Trusting women and respecting history May 7, 2008 8 out of 10 found this review helpful
Finally, a book about population and family planning that those of us who work on population issues can distribute proudly to those who aren't in the field!
Engelman outlines the history of women managing their fertility through the ages, from our humble beginnings as homo erectus through modern day. Throughout human history some women have prevented conception with herbs and pessaries. And some women have always backed up these methods with abortion and infanticide.
His point is that women's desire to have small families is not new and that modern contraception should be available to any woman who wants it, in order to avoid the crude methods that our ancestors were stuck with.
Engelman writes about women with great respect and humorously describes why men and women so often differ on their ideas about ideal childbearing (both timing and total number). In fact, humor is an integral part of this book. Engelman was a journalist in a past life and his catchy, accessible writing style shines through on every page.
I highly recommend this book to anyone who wants to learn more about demography, women's reproductive rights, and/or anthropology. This book should interest just about anyone and is not the dry, academic sort of textbook that you might expect of this topic. I'm even going to propose it as a selection for my monthly book club!
"More" is Needed April 28, 2008 11 out of 12 found this review helpful
It seems inevitable that the world food crisis, combined with climate change and rising energy prices, will spur a renewed and contentious debate over the issue of population. Before that debate is renewed in its full intensity, everyone should read this book.
What the author gives us, and what is so desperately need at this critical juncture in the debate over population, is historical perspective. His book, in fact, takes up back to our ancestral roots to give us a better understanding of such things as human reproduction, the centuries' old debate over population, and efforts by governments to "control" population by encouraging human procreation or restricting it.
Many people today believe that birth control is a thoroughly modern invention, but as Engelman observes in his book, women throughout history have sought to control their fertility, as well as enhance it. In response to shrinking resources or deteriorating conditions, women have often sought--though not always successfully--to space or limit their pregnancies.
Engelman takes what he calls a "Zen' approach to population. He argues that the best way to "control" population is to give up control, by giving women the power to decide for themselves when to bear a child.
He notes that many women in the world still lack access to modern contraceptive methods and that, if given that access, fertility rates will likely decline further. Giving girls the education they need and the equality they deserve, he argues, would also result in lower fertility rates.
At the same time, he voices the conviction that concerns about an eventual population implosion are overblown. As the planet gets less crowded, he believes that women will want more children, enough at least to keep fertility rates at or near the "replacement rate" needed to stabilize population.

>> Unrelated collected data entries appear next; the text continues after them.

(* ===== verification/AckProcessing.v ===== *)
(** * Acknowledgement processing

    [processAcknowledgment] of [tcp.go]: the effect of one admitted ACK on the
    established actor's scoreboard, recovery, RTT, path MTU and congestion
    state.  The stages below follow the function from top to bottom; the record
    [ackEntry] holds what it reads at entry, [ackLocals] the locals that later
    stages read.  [None] is a panic or a loop that does not return. *)

From stdpp Require Import strings.
From S2P Require Import Prelude SeqNum Rtt SegmentQueue ByteBuffers TcpReceive Addr Windows Scoreboard.
From S2P Require Import Float64 DeliveryRate Congestion TcpOptions ReceiveWindow Recovery Established LossRecovery.

(** [tcpTimestampAt] of the stack. *)
Definition tcpTimestampAt (epoch now : Z) : Z := u32 (Z.quot (timeSub now epoch) millisecond) ⊞ 1.

(** ** What the function keeps *)

Record ackEntry := mkEntry {
  en_segment : tcpSegment;
  en_receivedAt : Z;
  en_timestampEcho : Z;
  en_previousSendUnacknowledged : Z;
  en_sackScoreboardEmpty : bool;
  en_previousWindow : Z;
  en_ackAdvanced : bool;
  en_oldACK : bool;
  en_recoveryAtACK : bool;
  en_hadSACKedAtACK : bool;
  en_rateSACKReneging : bool;
  en_hadOutstandingAtACK : bool;
  en_flightBeforeACK : Z;
  en_deliveryACK : bool;
  en_ecnFeedback : bool }.

Definition en_ack (e : ackEntry) : Z := sg_acknowledgement (en_segment e).

Record ackLocals := mkLocals {
  al_newlyDelivered : Z;
  al_acknowledgedForUndo : Z;
  al_rttSample : Z;
  al_sampledRTT : bool;
  al_partialCumulativeACK : bool;
  al_rtoPartialACK : bool;
  al_sackReneging : bool;
  al_ecnCongestion : bool;
  al_hasDSACK : bool;
  al_spuriousRecovery : bool;
  al_highestSACK : Z;
  al_hasSACK : bool;
  al_newSACKInfo : bool;
  al_frtoOriginalDelivered : bool;
  al_probeFailed : bool;
  al_confirmed : list Z }.

#[export] Instance ackLocals_settable : Settable ackLocals := fun l =>
  mkLocals (al_newlyDelivered l) (al_acknowledgedForUndo l) (al_rttSample l) (al_sampledRTT l)
    (al_partialCumulativeACK l) (al_rtoPartialACK l) (al_sackReneging l) (al_ecnCongestion l) (al_hasDSACK l)
    (al_spuriousRecovery l) (al_highestSACK l) (al_hasSACK l) (al_newSACKInfo l) (al_frtoOriginalDelivered l)
    (al_probeFailed l) (al_confirmed l).

Definition zeroLocals : ackLocals :=
  mkLocals 0 0 0 false false false false false false false 0 false false false false [].

Section AckProcessing.

Context {A : Type} `{CongestionController A}.
Variable outside : float64 -> Z.
Variable epoch : Z.

Implicit Type s : tcpEstablishedState A.
Implicit Type env : transportEnv A.
Implicit Type e : ackEntry.
Implicit Type l : ackLocals.

Notation estate := (tcpEstablishedState A).

Definition withSample s (f : CongestionRateSample -> CongestionRateSample) : estate :=
  s <| e_deliverySample := f <$> e_deliverySample s |>.

Definition endFRTO s : estate := s <| e_frtoState := tcpFRTOInactive |> <| e_frtoProbeBudget := 0 |>.

Definition openPhase s (receivedAt : Z) : estate :=
  s <| e_controller := setCongestionPhase (e_controller s) CongestionPhaseOpen receivedAt |>.

Definition clearSoftError s : estate :=
  s <| e_livenessState := (fun v => v <| lv_lastSoftError := None |>) <$> e_livenessState s |>.

Definition deactivateUndo s : estate := withUndo s (fun u => u <| un_active := false |>).

Definition frtoIs s (state : tcpFRTOState) : bool := bool_decide (e_frtoState s = state).

(** ** Entry *)

Definition updatePeerWindow s (segment : tcpSegment) (ackAdvanced oldACK : bool) : estate :=
  if oldACK then s
  else
    let '(peerWindow, update) :=
      tcpWindowUpdate ackAdvanced (sg_sequence segment) (e_peerWindowSequence s) (sg_window segment) (e_peerScale s)
        (e_peerWindow s) in
    if update then
      s <| e_peerWindow := peerWindow |>
        <| e_maximumPeerWindow := if e_maximumPeerWindow s <? peerWindow then peerWindow else e_maximumPeerWindow s |>
        <| e_peerWindowSequence := sg_sequence segment |>
    else s.

(** The entry snapshot, taken after the window update. *)
Definition enterACK s (segment : tcpSegment) (receivedAt timestampEcho : Z) : estate * ackEntry :=
  let ack := sg_acknowledgement segment in
  let ackAdvanced := tcpSequenceGreater ack (e_sendUnacknowledged s) in
  let oldACK := tcpSequenceLess ack (e_sendUnacknowledged s) in
  let previousWindow := e_peerWindow s in
  let s := updatePeerWindow s segment ackAdvanced oldACK in
  let deliveryACK := usesDeliveryRate (e_controller s) in
  let ecnFeedback := negb oldACK && cn_peerECN (e_connection s) && hasFlag (sg_flags segment) TCPFlagECE in
  let entry :=
    mkEntry segment receivedAt timestampEcho (e_sendUnacknowledged s) (e_sackedRanges s =? 0) previousWindow
      ackAdvanced oldACK (e_fastRecovery s) (negb (e_sackedRanges s =? 0)) (e_sackRenegingRecovery s)
      (negb (noOutstanding s)) (congestionFlight s) deliveryACK ecnFeedback in
  (if deliveryACK then s <| e_deliverySample := Some (zeroRateSample <| rs_ackTime := receivedAt |>) |> else s, entry).
(* ===== verification/EstablishedLaws.v ===== *)
(** * Laws of the established connection

    TIME-WAIT protection, zero-window probing, the retransmission timer and the
    undo of spurious recovery, proved of the operations of [Established.v]. *)

From stdpp Require Import strings.
From S2P Require Import Prelude SeqNum Rtt SegmentQueue ByteBuffers TcpReceive Addr Windows Scoreboard.
From S2P Require Import Float64 DeliveryRate Congestion LossBased TcpOptions ReceiveWindow Recovery Established.

(** ** A sample connection

    IPv4, an MTU of 1500, timestamps and SACK negotiated, Reno. *)

Definition sampleConn : connState :=
  mkConn 1500 (Addr4 [10; 0; 0; 1], 80) (Addr4 [10; 0; 0; 2], 5000) false false 1460 true 7 true 65535 1000
    5000 7 false (20 * millisecond) true 77 false false false 0
    (mkRecvConn 65536 emptyReadBuffer false false 0 None) true tcpMaximumReceiveCapacity
    emptySendBuffer false false true 65536 tcpMaximumSendCapacity (0, 0) false
    (mkSocketOptions false (mkKeepAlive 0 0 0) 0 0 false).

Definition renoDefinition : CongestionControlDefinition Reno.renoCongestionControl :=
  mkDefinition "reno" (Some (fun _ => Reno.newRenoCongestionControl)) 0 2.

(** Float conversions are in range in the samples. *)
Definition sampleOutside : float64 -> Z := fun _ => 0.

#[export] Instance sampleReno : CongestionController Reno.renoCongestionControl := Reno.reno_controller sampleOutside.

(** The state the handshake of [sampleConn] leaves, ISS + 1 = 1000. *)
Definition sampleEstablished (c : connState) : option (tcpEstablishedState Reno.renoCongestionControl) :=
  newTCPEstablishedState 0 ∅ (Some renoDefinition) 0 c 1000 second.

(** ** TIME-WAIT *)

Section TimeWait.

Context {A : Type} `{CongestionController A}.
Variable outside : float64 -> Z.
Variable epoch : Z.

Implicit Type s : tcpEstablishedState A.

(** What a TIME-WAIT tuple must keep: the two sequence spaces, the close flags
    that derive the public state, the windows and the flights. *)
Definition timeWaitCore s :=
  (connectionState s, e_sendUnacknowledged s, e_sendNext s, e_receiveNext s, e_peerWindow s,
   e_congestionWindow s, e_outstanding s, e_outOfOrder s,
   (e_timeWaitArmed s, e_retransmit s, e_retransmissionKind s, e_lastActivity s)).

(** The tuple owns the close deadline. *)
Definition timeWaitOwner s : Prop :=
  e_timeWaitArmed s = true /\ e_retransmit s = true /\ e_retransmissionKind s = tcpRetransmissionClose.

(** The deadline and the remembered timestamp. *)
Definition timeWaitClock s := (e_retransmissionDeadline s, cn_recentTimestamp (e_connection s)).

Lemma core_owner s s' : timeWaitCore s' = timeWaitCore s -> timeWaitOwner s -> timeWaitOwner s'.
Proof. unfold timeWaitCore, timeWaitOwner. intros [= _ _ _ _ _ _ _ _ E1 E2 E3 _]. congruence. Qed.

Lemma clearDelayedACK_keeps s :
  timeWaitCore (clearDelayedACK s) = timeWaitCore s /\ timeWaitClock (clearDelayedACK s) = timeWaitClock s.
Proof. by split. Qed.

Lemma commitAcknowledgment_keeps s window rightEdge reserve selective :
  timeWaitCore (commitAcknowledgment s window rightEdge reserve selective) = timeWaitCore s /\
  timeWaitClock (commitAcknowledgment s window rightEdge reserve selective) = timeWaitClock s.
Proof.
  unfold commitAcknowledgment. set (satisfied := _ || _). clearbody satisfied. cbv zeta.
  destruct (_ && _ && _), satisfied; split; reflexivity.
Qed.

(** An attempted ACK changes acknowledgement bookkeeping only. *)
Lemma trySendACK_keeps s sent :
  is_Some (sackOptions s 0) ->
  exists s' out, trySendACK s sent = Some (s', out) /\
    timeWaitCore s' = timeWaitCore s /\ timeWaitClock s' = timeWaitClock s.
Proof.
  intros [[options dsack] E]. unfold trySendACK, trySendACKAt. rewrite E. cbn [mbind option_bind].
  destruct (nextAdvertisedReceiveWindow s) as [ [window rightEdge] reserve].
  destruct sent; cbn [negb]; [|by eexists _, _].
  eexists _, _. split; [reflexivity|]. set (s1 := if dsack then _ else _).
  destruct (commitAcknowledgment_keeps s1 window rightEdge reserve (negb (zlen options =? 0))) as [-> ->].
  subst s1. destruct dsack; split; reflexivity.
Qed.

Lemma trySendChallengeACK_keeps s allowed sent :
  is_Some (sackOptions s 0) ->
  exists s' out, trySendChallengeACK s allowed sent = Some (s', out) /\
    timeWaitCore s' = timeWaitCore s /\ timeWaitClock s' = timeWaitClock s.
Proof.
  intros Hs. unfold trySendChallengeACK. destruct allowed; cbn [negb]; [by apply trySendACK_keeps|by eexists _, _].
Qed.

Lemma refresh_sack s handledAt clock :
  is_Some (sackOptions s 0) -> is_Some (sackOptions (refreshTimeWaitTimer s handledAt clock) 0).
Proof. done. Qed.

Lemma refresh_keeps s handledAt clock : handledAt <> 0 ->
  timeWaitCore (refreshTimeWaitTimer s handledAt clock) = timeWaitCore s /\
  timeWaitClock (refreshTimeWaitTimer s handledAt clock)
  = (handledAt + tcpTimeWaitDuration, cn_recentTimestamp (e_connection s)).
Proof. intros Hh. unfold refreshTimeWaitTimer, isSet. by rewrite (proj2 (Z.eqb_neq handledAt 0) Hh). Qed.

Lemma armClose_keeps s handledAt clock : handledAt <> 0 -> timeWaitOwner s ->
  timeWaitCore (armClose s handledAt tcpTimeWaitDuration clock) = timeWaitCore s /\
  timeWaitClock (armClose s handledAt tcpTimeWaitDuration clock)
  = (handledAt + tcpTimeWaitDuration, cn_recentTimestamp (e_connection s)).
Proof.
  intros Hh (Ha & Hr & Hk). unfold armClose, isSet. rewrite (proj2 (Z.eqb_neq handledAt 0) Hh). cbn [negb].
  split; [|reflexivity]. unfold timeWaitCore. rewrite Hr, Hk. reflexivity.
Qed.

(** RFC 6191: the timestamps do not reject the SYN, and its sequence number or
    its timestamp is beyond the old incarnation's. *)
Definition admitsIncarnation s (segment : tcpSegment) (receivedAt : Z) (timestamp : option (Z * Z)) : Prop :=
  let c := e_connection s in
  (forall value echo, timestamp = Some (value, echo) -> cn_peerTimestamp c = true ->
     tcpPAWSReject value (cn_recentTimestamp c) (e_lastTimestampUpdate s) receivedAt 0 = false) /\
  (tcpSequenceGreater (sg_sequence segment) (e_receiveNext s) = true \/
   exists value echo, timestamp = Some (value, echo) /\
     (cn_peerTimestamp c = true -> tcpSequenceGreater value (cn_recentTimestamp c) = true)).

Lemma timeWaitSYN_admits s segment receivedAt timestamp :
  snd (timeWaitSYN s segment receivedAt timestamp) = true <-> admitsIncarnation s segment receivedAt timestamp.
Proof.
  unfold timeWaitSYN, admitsIncarnation. destruct timestamp as [ [value echo]|]; cbn.
  - destruct (cn_peerTimestamp _); cbn.
    + destruct (tcpPAWSReject _ _ _ _ _) eqn:Ep; cbn.
      * split; [done|]. intros [Hp _]. specialize (Hp _ _ eq_refl eq_refl). congruence.
      * rewrite orb_true_iff. split.
        -- intros [E|E]; (split; [by intros ? ? [= -> ->]|]); eauto 6.
        -- intros [_ [E|(v & e & [= -> ->] & Hn)]]; eauto.
    + rewrite orb_true_r. split; [|done]. intros _. split; [done|]. right. by exists value, echo.
  - rewrite orb_false_r. split; [|intros [_ [E|(? & ? & [=] & _)]]; done]. intros E. split; [done|by left].
Qed.
(* ===== verification/AckInvariant.v ===== *)
(** * The scoreboard invariant of the established connection

    The invariant [boardOk] of the sender's ranges and counters, what it reads
    of the state, and that loss recovery, path MTU probing and every stage of
    acknowledgement processing that does not acknowledge anything keep it. *)

From stdpp Require Import strings.
From S2P Require Import Prelude SeqNum Rtt SegmentQueue ByteBuffers TcpReceive Addr Windows Scoreboard.
From S2P Require Import Float64 DeliveryRate Congestion LossBased TcpOptions ReceiveWindow Recovery Established.
From S2P Require Import LossRecovery AckProcessing.

(** ** The shape of a scoreboard

    What the invariant sees of a range: its place and its SACK mark. *)

Definition shape (x : sentTCPSegment) : Z * Z * bool :=
  (st_sequence x, st_end x, hasState x sentTCPSegmentSACKed).

Lemma shape_len x y : shape x = shape y -> segLen x = segLen y.
Proof. unfold shape, segLen. by intros [= -> -> _]. Qed.

Lemma shape_set x flag enabled : isFlag flag -> flag <> sentTCPSegmentSACKed -> shape (setState x flag enabled) = shape x.
Proof.
  intros Hf Hne. unfold shape. rewrite hasState_set by flag. by rewrite (proj2 (Z.eqb_neq _ _) Hne).
Qed.

Lemma shape_report x : shape (withState x (st_state x .| sentTCPSegmentLossReported)) = shape x.
Proof. unfold shape. by rewrite hasState_lor by flag. Qed.

Lemma shape_loss x proven : shape (fst (recordTCPSegmentLoss x proven)) = shape x.
Proof. unfold recordTCPSegmentLoss. destruct (_ || _); [done|apply shape_report]. Qed.

Lemma shapes_contig base o l l' : map shape l' = map shape l -> contig base o l -> contig base o l'.
Proof.
  revert o l'. induction l as [|x l IH]; intros o [|y l'] E; try done. cbn [map] in E. injection E as E1 E2 E3 E4.
  intros (H1 & H2 & H3 & H4). assert (segLen y = segLen x) as El by (unfold segLen; congruence).
  split; [congruence|]. split; [congruence|]. rewrite El. split; [done|]. by apply IH.
Qed.

Lemma shapes_total l l' : map shape l' = map shape l -> total l' = total l.
Proof.
  revert l'. induction l as [|x l IH]; intros [|y l'] E; try done. cbn [map] in E. injection E as E1 E2 E3 E4.
  cbn [total foldr]. fold (total l) (total l'). rewrite (IH _ E4). unfold segLen. congruence.
Qed.

Lemma shapes_sackedAt o l l' x : map shape l' = map shape l -> sackedAt o l' x = sackedAt o l x.
Proof.
  revert o l'. induction l as [|y l IH]; intros o [|z l'] E; try done. cbn [map] in E. injection E as E1 E2 E3 E4.
  cbn [sackedAt]. assert (segLen z = segLen y) as -> by (unfold segLen; congruence). rewrite E3. by rewrite IH.
Qed.

(** The two counters as a sum over the ranges. *)
Definition sackedCount (l : list sentTCPSegment) : Z * Z :=
  foldr (fun s n => if hasState s sentTCPSegmentSACKed then (fst n + 1, segLen s + snd n) else n) (0, 0) l.

Lemma sackedCount_bounds l : 0 <= fst (sackedCount l) <= zlen l /\ 0 <= snd (sackedCount l) <= total l.
Proof.
  induction l as [|x l IH]; [done|]. cbn [sackedCount foldr total]. fold (sackedCount l) (total l).
  rewrite zlen_cons. pose proof (segLen_range x). destruct (hasState x _); cbn [fst snd]; lia.
Qed.

Lemma tcpSACKedState_from l n b : total l + b <= maxFlight -> 0 <= b ->
  fold_left (fun '(ranges, bytes) s =>
    if hasState s sentTCPSegmentSACKed then (ranges + 1, bytes ⊞ segLen s) else (ranges, bytes)) l (n, b)
  = (n + fst (sackedCount l), b + snd (sackedCount l)).
Proof.
  revert n b. induction l as [|x l IH]; intros n b Hb H0; [cbn; f_equal; lia|].
  cbn [fold_left sackedCount foldr]. fold (sackedCount l). cbn [total foldr] in Hb. fold (total l) in Hb.
  pose proof (segLen_range x). pose proof (total_nonneg l). unfold maxFlight in *.
  destruct (hasState x _); [|apply IH; lia]. rewrite u32_id by (unfold is_u32; lia). rewrite IH by lia.
  cbn [fst snd]. f_equal; lia.
Qed.

Lemma tcpSACKedState_count l : total l <= maxFlight -> tcpSACKedState l = sackedCount l.
Proof. intros H. unfold tcpSACKedState. rewrite tcpSACKedState_from by lia. by destruct (sackedCount l). Qed.

Lemma shapes_count l l' : map shape l' = map shape l -> sackedCount l' = sackedCount l.
Proof.
  revert l'. induction l as [|x l IH]; intros [|y l'] E; try done. cbn [map] in E. injection E as E1 E2 E3 E4.
  cbn [sackedCount foldr]. fold (sackedCount l) (sackedCount l'). rewrite (IH _ E4), E3. unfold segLen. by rewrite E1, E2.
Qed.

Lemma shapes_map (f : sentTCPSegment -> sentTCPSegment) l :
  (forall x, shape (f x) = shape x) -> map shape (map f l) = map shape l.
Proof. intros Hf. rewrite map_map. by apply map_ext. Qed.

Lemma shapes_insert (l : list sentTCPSegment) i x y :
  idx l i = Some y -> shape x = shape y -> map shape (<[Z.to_nat i := x]> l) = map shape l.
Proof.
  intros Hi Hs. pose proof (idx_range _ _ _ Hi) as Hr. rewrite idx_lookup in Hi by lia.
  rewrite list_fmap_insert. apply list_insert_id. rewrite list_lookup_fmap, Hi. cbn. by rewrite Hs.
Qed.

Lemma shapes_mark l delivered now window epoch :
  map shape (fst (markRACKLoss l delivered now window epoch)) = map shape l.
Proof.
  induction l as [|x l IH]; [done|]. cbn [markRACKLoss]. destruct (markRACKLoss l delivered now window epoch) as [l' lost].
  cbn [fst map] in *. f_equal; [|exact IH]. destruct (rackExpired _ _ _ _ _); [|done]. by rewrite !shape_set by (flag || done).
Qed.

Engelman makes clear, however, that world population may already be, or may soon be, unsustainable. He stops well short of making a Malthusian prediction about impending famine, but he says, "...it's getting hard to be confident that fishers and farmers will easily feed the 9.2 billion people projected to be alive in 2050."
In the last chapter, he notes that people in developing countries dream of acquiring the necessities that we take for granted. "But what happens," he asks, "when the dreams of people everywhere become unsustainable--not because of the nature of the dreams, but because the numbers of the dreamers?"
If you concerned about global population or just interested in learning more about the topic and the debate that swirls around it, this is an entertaining, informative and compelling book. I highly recommend it.